Background and Objective

Cyclical vomiting syndrome (CVS) is a functional gastrointestinal disorder marked by recurrent vomiting. Lack of awareness and symptom overlap often leads to incorrect diagnosis. There is limited data from the developing world, especially on the natural history of the disease in children. Thus, the aim of our study was to evaluate the clinical presentation, natural history, treatment and outcomes of CVS in children.

Methods

Retrospective audit of children (≤ 18 years) diagnosed with CVS between January 2008 to December 2024. Clinical data was retrieved from hospital records and telephonic interviews.

Results

Seventy-one patients (age of onset 7[IQR 4–9] years, boys [39, 54.9%]) were enrolled. Median diagnostic delay was 1.2 (IQR 1–3) years and 31(43.6%) were misdiagnosed elsewhere initially. Patients had five (IQR 4–8) episodes of vomiting per year. Most (n = 55, 77.5%) required hospitalization. Precipitants were identified in 48 (67.6%) cases, most common being psychological stress (n = 23, 32.4%). Family history of migraine was present in 37 (52.1%) cases. Rome IV, North American Society for Pediatric Gastroenterology, Hepatology and Nutrition (NASPGHAN) and International Classification of Headache Disorders, 3rd edition (ICHD-3) criteria fulfilled in 71(100%), 47 (66.2%) and 44 (62%) cases, respectively. Younger children (≤ 5 years) had longer delay in diagnosis, more often required hospitalization and had fewer early morning episodes as compared to older children. All patients presented with severe disease phenotype and received prophylaxis. At follow-up of eight (interquartile range [IQR] 5–12) years, 36 (50.7%) had complete, 25 (35.3%) significant, five (7.6%) partial and five (7.5%) no response.
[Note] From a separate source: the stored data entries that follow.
Definition convert_regular_ban (mask : cstring) (buflen : nat) : option cstring :=
  match mask with
  | [] => None
  | c :: _ =>
      if (c =? 126) && negb (contains ch_at mask) then None
      else
        let '(mask, user) := match strchr 33 mask with Some (m, u) => (m, Some u) | None => (mask, None) end in
        match user, strrchr ch_at (default mask user) with
        | None, Some (m, host) =>
            Some (make_nick_user_host_r buflen None (Some (trim_str m USERLEN)) (Some (trim_str host HOSTLEN)))
        | None, None =>
            if contains 46 mask || contains ch_colon mask
            then Some (make_nick_user_host_r buflen None None (Some (trim_str mask HOSTLEN)))
            else Some (make_nick_user_host_r buflen (Some (trim_str mask NICKLEN)) None None)
        | Some _, Some (u, host) =>
            Some (make_nick_user_host_r buflen (Some (trim_str mask NICKLEN)) (Some (trim_str u USERLEN)) (Some (trim_str host HOSTLEN)))
        | Some u, None =>
            Some (make_nick_user_host_r buflen (Some (trim_str mask NICKLEN)) (Some (trim_str u USERLEN)) None)
        end
  end.

Definition extban_conv_param_nuh (banstr : cstring) : option cstring :=
  convert_regular_ban (strlcpy [] banstr NUH_BUFLEN).1 NUH_BUFLEN.

(** ** Channel names *)

Inductive allowed_channelchars := ALLOWED_CHANNELCHARS_ANY | ALLOWED_CHANNELCHARS_ASCII | ALLOWED_CHANNELCHARS_UTF8.

Definition valid_channelname (a : allowed_channelchars) (cname : cstring) : bool :=
  let plain c := negb ((c <? 33) || (c =? 44) || (c =? ch_colon)) in
  (hd 0 cname =? 35) && negb (CHANNELLEN <? length cname)%nat &&
  match a with
  | ALLOWED_CHANNELCHARS_ANY => forallb plain cname
  | ALLOWED_CHANNELCHARS_ASCII => forallb (fun c => plain c && negb (127 <? c)) cname
  | ALLOWED_CHANNELCHARS_UTF8 => forallb plain cname && (unrl_utf8_validate cname).1
  end.

(** ** The context of a conversion *)

Record conv_env := MkConvEnv {
  k_table : list Extban;
  k_named : bool;                            (** [iConf.named_extended_bans] *)
  k_channelchars : allowed_channelchars;
  k_inherit_ban : Z;                         (** [maximum_inherit_ban_count] *)
  k_inherit_exempt : Z;
  k_inherit_invex : Z
}.

Record conv_ctx := MkConvCtx {
  v_my_user : bool;                          (** [MyUser(client)] *)
  v_channel : option BanChannel;
  v_what : mode_what;
  v_ban_type : ExtbanType;
  v_letters : bool                           (** [BCTX_CONV_OPTION_WRITE_LETTER_BANS] *)
}.

Section conv.
Context (K : conv_env).

(** [snprintf(buf, size, ...)] of the text [s] *)
Definition cut (size : nat) (s : cstring) : cstring := take (size - 1) s.

Definition extban_prefix (v : conv_ctx) (x : Extban) : cstring :=
  [126] ++ (if k_named K && negb (v_letters v) then default [] (x_name x) else [x_letter x]) ++ [ch_colon].

Definition prefix_with_extban (remainder : option cstring) (v : conv_ctx) (x : Extban) (buflen : nat) : option cstring :=
  r ← remainder; Some (cut buflen (extban_prefix v x ++ r)).

(** *** ~inherit *)

Definition maximum_ban_inherit_limit (t : ExtbanType) : Z :=
  match t with
  | EXBTYPE_BAN => k_inherit_ban K
  | EXBTYPE_EXCEPT => k_inherit_exempt K
  | EXBTYPE_INVEX => k_inherit_invex K
  | EXBTYPE_TKL => 0
  end.

(** "Pretend time does not exist": the text behind "~t:" or "~time:" and a duration. *)
Definition skip_time (s : cstring) : option cstring :=
  match after_prefix (str "~t:") s with
  | Some r => snd <$> strchr ch_colon r
  | None => match after_prefix (str "~time:") s with
            | Some r => snd <$> strchr ch_colon r
            | None => Some s
            end
  end.

Definition is_inherit_entry (s : cstring) : bool :=
  strncasecmp_eq s (str "~inherit:") 9 || strncmp_eq s (str "~i:") 3.

Fixpoint inherit_count_loop (limit cnt : Z) (l : list Ban) : bool :=
  match l with
  | [] => false
  | ban :: l =>
      match skip_time (banstr ban) with
      | None => inherit_count_loop limit cnt l
      | Some s =>
          if is_inherit_entry s
          then if limit <=? cnt + 1 then true else inherit_count_loop limit (cnt + 1) l
          else inherit_count_loop limit cnt l
      end
  end.

Definition list_of (t : ExtbanType) (ch : BanChannel) : option (list Ban) :=
  match t with
  | EXBTYPE_BAN => Some (banlist ch)
  | EXBTYPE_EXCEPT => Some (exlist ch)
  | EXBTYPE_INVEX => Some (invexlist ch)
  | EXBTYPE_TKL => None
  end.

Definition exceeds_inherit_ban_count (v : conv_ctx) : bool :=
  match v_channel v with
  | None => false
  | Some ch => match list_of (v_ban_type v) ch with
               | None => true
               | Some l => inherit_count_loop (maximum_ban_inherit_limit (v_ban_type v)) 0 l
               end
  end.

(** *** ~text *)

Definition conv_pattern_asterisks (pattern : cstring) : cstring :=
  cut 512 ((if hd 0 pattern =? ch_star then [] else [ch_star]) ++ pattern ++
           match pattern with [] => [] | _ => if default 0 (last pattern) =? ch_star then [] else [ch_star] end).

(** No asterisk but as the first or the last byte. *)
Definition censor_text_ok (text : cstring) : bool :=
  negb (existsb (fun i => (nth i text 0 =? ch_star) && negb (i =? 0)%nat && negb (S i =? length text)%nat) (seq 0 (length text))).

Definition text_code (c : Z) : bool := existsb (Z.eqb c) [3; 2; 31; 22; 32].

(** *** The callbacks that look only at their text *)

Definition skip_symbol (s : cstring) : cstring := if contains (hd 0 s) (str "+%@&~") then tl s else s.

Definition extban_securitygroup_generic (exists_ : option (cstring -> bool)) (mask : cstring) : bool :=
  let mask := if hd 0 mask =? 33 then tl mask else mask in
  match exists_ with
  | Some f => f mask
  | None => negb (48 <? length mask)%nat && forallb (fun c => isalnum c || contains c (str "_-")) mask
  end && negb (bool_decide (mask = [])).

Definition valid_operclass_character (c : Z) : bool :=
  contains c (str "abcdefghijklmnopqrstuvwxyzABCDEFGHIJKLMNOPQRSTUVWXYZ1234567890-_").

Definition decimal_digit (c : Z) : bool := (48 <=? c) && (c <=? 57).

Definition realname_conv (banstr : cstring) : option cstring :=
  match (strlcpy [] banstr (50 + 8)).1 with
  | [] => None
  | mask => match take 50 mask with
            | c :: m => Some ((if c =? 126 then ch_qmark else c) :: m)
            | [] => None
            end
  end.

Definition account_conv (banstr : cstring) : option cstring :=
  match (strlcpy [] banstr (NICKLEN + 4)).1 with [] => None | acc => Some acc end.

Definition certfp_conv (banstr : cstring) : option cstring :=
  Some (map tolower (strlcpy [] banstr (64 * 2 + 1)).1).

Definition country_conv (banstr : cstring) : option cstring :=
  Some (map toupper (strlcpy [] banstr 64).1).

Definition asn_conv (banstr : cstring) : option cstring :=
  if negb (isdigit (hd 0 banstr)) then None
  else if forallb decimal_digit banstr then Some (cut 32 (print_int (strtoul_u32 banstr))) else None.

Definition operclass_conv (banstr : cstring) : option cstring :=
  Some (span (fun c => valid_operclass_character c || contains c (str "*?")) (strlcpy [] banstr (64 + 4)).1).1.

Definition inchannel_conv (banstr : cstring) : option cstring :=
  let retbuf := (strlcpy [] banstr (CHANNELLEN + 6)).1 in
  let chan := skip_symbol retbuf in
  if negb ((hd 0 chan =? 35) || (hd 0 chan =? ch_star) || (hd 0 chan =? ch_qmark)) then None
  else if negb (valid_channelname (k_channelchars K) chan) then None
  else Some match strchr ch_colon chan with
            | Some (a, _) => take (length retbuf - length chan) retbuf ++ a
            | None => retbuf
            end.

Definition securitygroup_conv (banstr : cstring) : option cstring :=
  let retbuf := (strlcpy [] banstr (48 + 8)).1 in
  if extban_securitygroup_generic None retbuf then Some retbuf else None.

Definition modeT_conv (banstr : cstring) : option cstring :=
  let para := (strlcpy [] banstr (150 + 1)).1 in
  match strchr ch_colon para with
  | None | Some (_, []) => None
  | Some (action, text) =>
      let r := if strcasecmp action (str "block") =? 0 then Some (str "block", conv_pattern_asterisks text)
               else if strcasecmp action (str "censor") =? 0
               then if censor_text_ok text then Some (str "censor", text) else None
               else None in
      '(action, text) ← r;
      if existsb text_code text then None else Some (cut (150 + 1) (action ++ [ch_colon] ++ text))
  end.

Definition inherit_conv (v : conv_ctx) (banstr : cstring) : option cstring :=
  let retbuf := (strlcpy [] banstr (CHANNELLEN + 1)).1 in
  if bool_decide (v_what v = MODE_DEL) then Some retbuf
  else if negb (valid_channelname (k_channelchars K) retbuf) then None
  else if bool_decide (is_Some (v_channel v)) && exceeds_inherit_ban_count v then None
  else Some retbuf.

Definition conv_leaf (v : conv_ctx) (f : conv_fn) (banstr : cstring) : option cstring :=
  match f with
  | extban_realname_conv_param => realname_conv banstr
  | extban_account_conv_param => account_conv banstr
  | extban_certfp_conv_param => certfp_conv banstr
  | extban_country_conv_param => country_conv banstr
  | extban_asn_conv_param => asn_conv banstr
  | extban_operclass_conv_param => operclass_conv banstr
  | extban_inchannel_conv_param => inchannel_conv banstr
  | extban_securitygroup_conv_param => securitygroup_conv banstr
  | extban_modeT_conv_param => modeT_conv banstr
  | extban_inherit_conv_param => inherit_conv v banstr
  | _ => None
  end.

(** *** The callbacks that convert the rest of a stacked ban *)

Definition MAX_LENGTH : nat := 128.
Definition TIMEDBAN_MAX_TIME : Z := 9999.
Prophylaxis was successfully stopped in 13 (36.1%) complete responders of which three relapsed post-withdrawal.

Conclusion

CVS is often underdiagnosed in children. Awareness of CVS is necessary for early diagnosis and reduced morbidity. Younger children had longer diagnostic delay and more often required hospitalization. Timely recognition and optimal management were associated with favorable outcomes.